▸ **Required action**
Output the records in full, exactly as given.

▸ **Extracted entries**

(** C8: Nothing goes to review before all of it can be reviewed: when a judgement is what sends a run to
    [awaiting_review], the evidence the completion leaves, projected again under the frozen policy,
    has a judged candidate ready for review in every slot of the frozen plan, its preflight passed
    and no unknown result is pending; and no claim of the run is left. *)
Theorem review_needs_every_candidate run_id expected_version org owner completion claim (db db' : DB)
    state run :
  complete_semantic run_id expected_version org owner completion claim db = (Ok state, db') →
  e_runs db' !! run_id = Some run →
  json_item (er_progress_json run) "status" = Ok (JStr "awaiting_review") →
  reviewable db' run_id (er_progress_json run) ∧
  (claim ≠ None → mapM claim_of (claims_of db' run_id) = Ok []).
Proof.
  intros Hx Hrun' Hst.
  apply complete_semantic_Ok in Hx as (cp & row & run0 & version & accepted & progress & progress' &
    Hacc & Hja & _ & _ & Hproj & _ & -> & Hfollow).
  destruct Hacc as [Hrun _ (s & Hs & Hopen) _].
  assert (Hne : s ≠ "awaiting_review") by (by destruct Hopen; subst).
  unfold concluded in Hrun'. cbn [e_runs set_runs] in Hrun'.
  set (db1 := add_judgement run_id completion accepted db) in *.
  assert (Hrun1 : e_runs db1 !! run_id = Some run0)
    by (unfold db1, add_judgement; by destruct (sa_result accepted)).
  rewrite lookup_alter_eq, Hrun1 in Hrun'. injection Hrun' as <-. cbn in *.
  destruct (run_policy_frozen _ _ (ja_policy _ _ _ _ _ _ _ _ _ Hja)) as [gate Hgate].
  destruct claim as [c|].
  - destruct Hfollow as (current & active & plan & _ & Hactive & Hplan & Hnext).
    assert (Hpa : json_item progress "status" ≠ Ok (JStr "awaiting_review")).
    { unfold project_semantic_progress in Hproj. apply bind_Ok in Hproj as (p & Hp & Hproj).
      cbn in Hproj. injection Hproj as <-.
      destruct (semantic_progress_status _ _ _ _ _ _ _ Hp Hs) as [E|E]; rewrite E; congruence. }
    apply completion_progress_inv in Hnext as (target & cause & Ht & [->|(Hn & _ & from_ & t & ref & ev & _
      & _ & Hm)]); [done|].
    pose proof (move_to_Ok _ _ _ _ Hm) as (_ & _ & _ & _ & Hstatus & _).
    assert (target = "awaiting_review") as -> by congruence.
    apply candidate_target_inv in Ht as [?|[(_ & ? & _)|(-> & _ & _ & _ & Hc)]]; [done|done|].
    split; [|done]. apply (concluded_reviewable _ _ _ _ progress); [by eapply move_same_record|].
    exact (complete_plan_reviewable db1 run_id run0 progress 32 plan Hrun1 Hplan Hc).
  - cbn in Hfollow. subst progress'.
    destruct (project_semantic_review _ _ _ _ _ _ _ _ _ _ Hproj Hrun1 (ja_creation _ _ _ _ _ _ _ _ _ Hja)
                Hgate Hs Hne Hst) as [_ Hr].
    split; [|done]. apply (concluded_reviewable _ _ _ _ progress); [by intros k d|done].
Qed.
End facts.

▸ **Solved problem**
(** C8: Nothing goes to review before all of it can be reviewed: when a judgement is what sends a run to
    [awaiting_review], the evidence the completion leaves, projected again under the frozen policy,
    has a judged candidate ready for review in every slot of the frozen plan, its preflight passed
    and no unknown result is pending; and no claim of the run is left. *)
Theorem review_needs_every_candidate run_id expected_version org owner completion claim (db db' : DB)
    state run :
  complete_semantic run_id expected_version org owner completion claim db = (Ok state, db') →
  e_runs db' !! run_id = Some run →
  json_item (er_progress_json run) "status" = Ok (JStr "awaiting_review") →
  reviewable db' run_id (er_progress_json run) ∧
  (claim ≠ None → mapM claim_of (claims_of db' run_id) = Ok []).
Proof.
  intros Hx Hrun' Hst.
  apply complete_semantic_Ok in Hx as (cp & row & run0 & version & accepted & progress & progress' &
    Hacc & Hja & _ & _ & Hproj & _ & -> & Hfollow).
  destruct Hacc as [Hrun _ (s & Hs & Hopen) _].
  assert (Hne : s ≠ "awaiting_review") by (by destruct Hopen; subst).
  unfold concluded in Hrun'. cbn [e_runs set_runs] in Hrun'.
  set (db1 := add_judgement run_id completion accepted db) in *.
  assert (Hrun1 : e_runs db1 !! run_id = Some run0)
    by (unfold db1, add_judgement; by destruct (sa_result accepted)).
  rewrite lookup_alter_eq, Hrun1 in Hrun'. injection Hrun' as <-. cbn in *.
  destruct (run_policy_frozen _ _ (ja_policy _ _ _ _ _ _ _ _ _ Hja)) as [gate Hgate].
  destruct claim as [c|].
  - destruct Hfollow as (current & active & plan & _ & Hactive & Hplan & Hnext).
    assert (Hpa : json_item progress "status" ≠ Ok (JStr "awaiting_review")).
    { unfold project_semantic_progress in Hproj. apply bind_Ok in Hproj as (p & Hp & Hproj).
      cbn in Hproj. injection Hproj as <-.
      destruct (semantic_progress_status _ _ _ _ _ _ _ Hp Hs) as [E|E]; rewrite E; congruence. }
    apply completion_progress_inv in Hnext as (target & cause & Ht & [->|(Hn & _ & from_ & t & ref & ev & _
      & _ & Hm)]); [done|].
    pose proof (move_to_Ok _ _ _ _ Hm) as (_ & _ & _ & _ & Hstatus & _).
    assert (target = "awaiting_review") as -> by congruence.
    apply candidate_target_inv in Ht as [?|[(_ & ? & _)|(-> & _ & _ & _ & Hc)]]; [done|done|].
    split; [|done]. apply (concluded_reviewable _ _ _ _ progress); [by eapply move_same_record|].
    exact (complete_plan_reviewable db1 run_id run0 progress 32 plan Hrun1 Hplan Hc).
  - cbn in Hfollow. subst progress'.
    destruct (project_semantic_review _ _ _ _ _ _ _ _ _ _ Hproj Hrun1 (ja_creation _ _ _ _ _ _ _ _ _ Hja)
                Hgate Hs Hne Hst) as [_ Hr].
    split; [|done]. apply (concluded_reviewable _ _ _ _ progress); [by intros k d|done].
Qed.
End facts.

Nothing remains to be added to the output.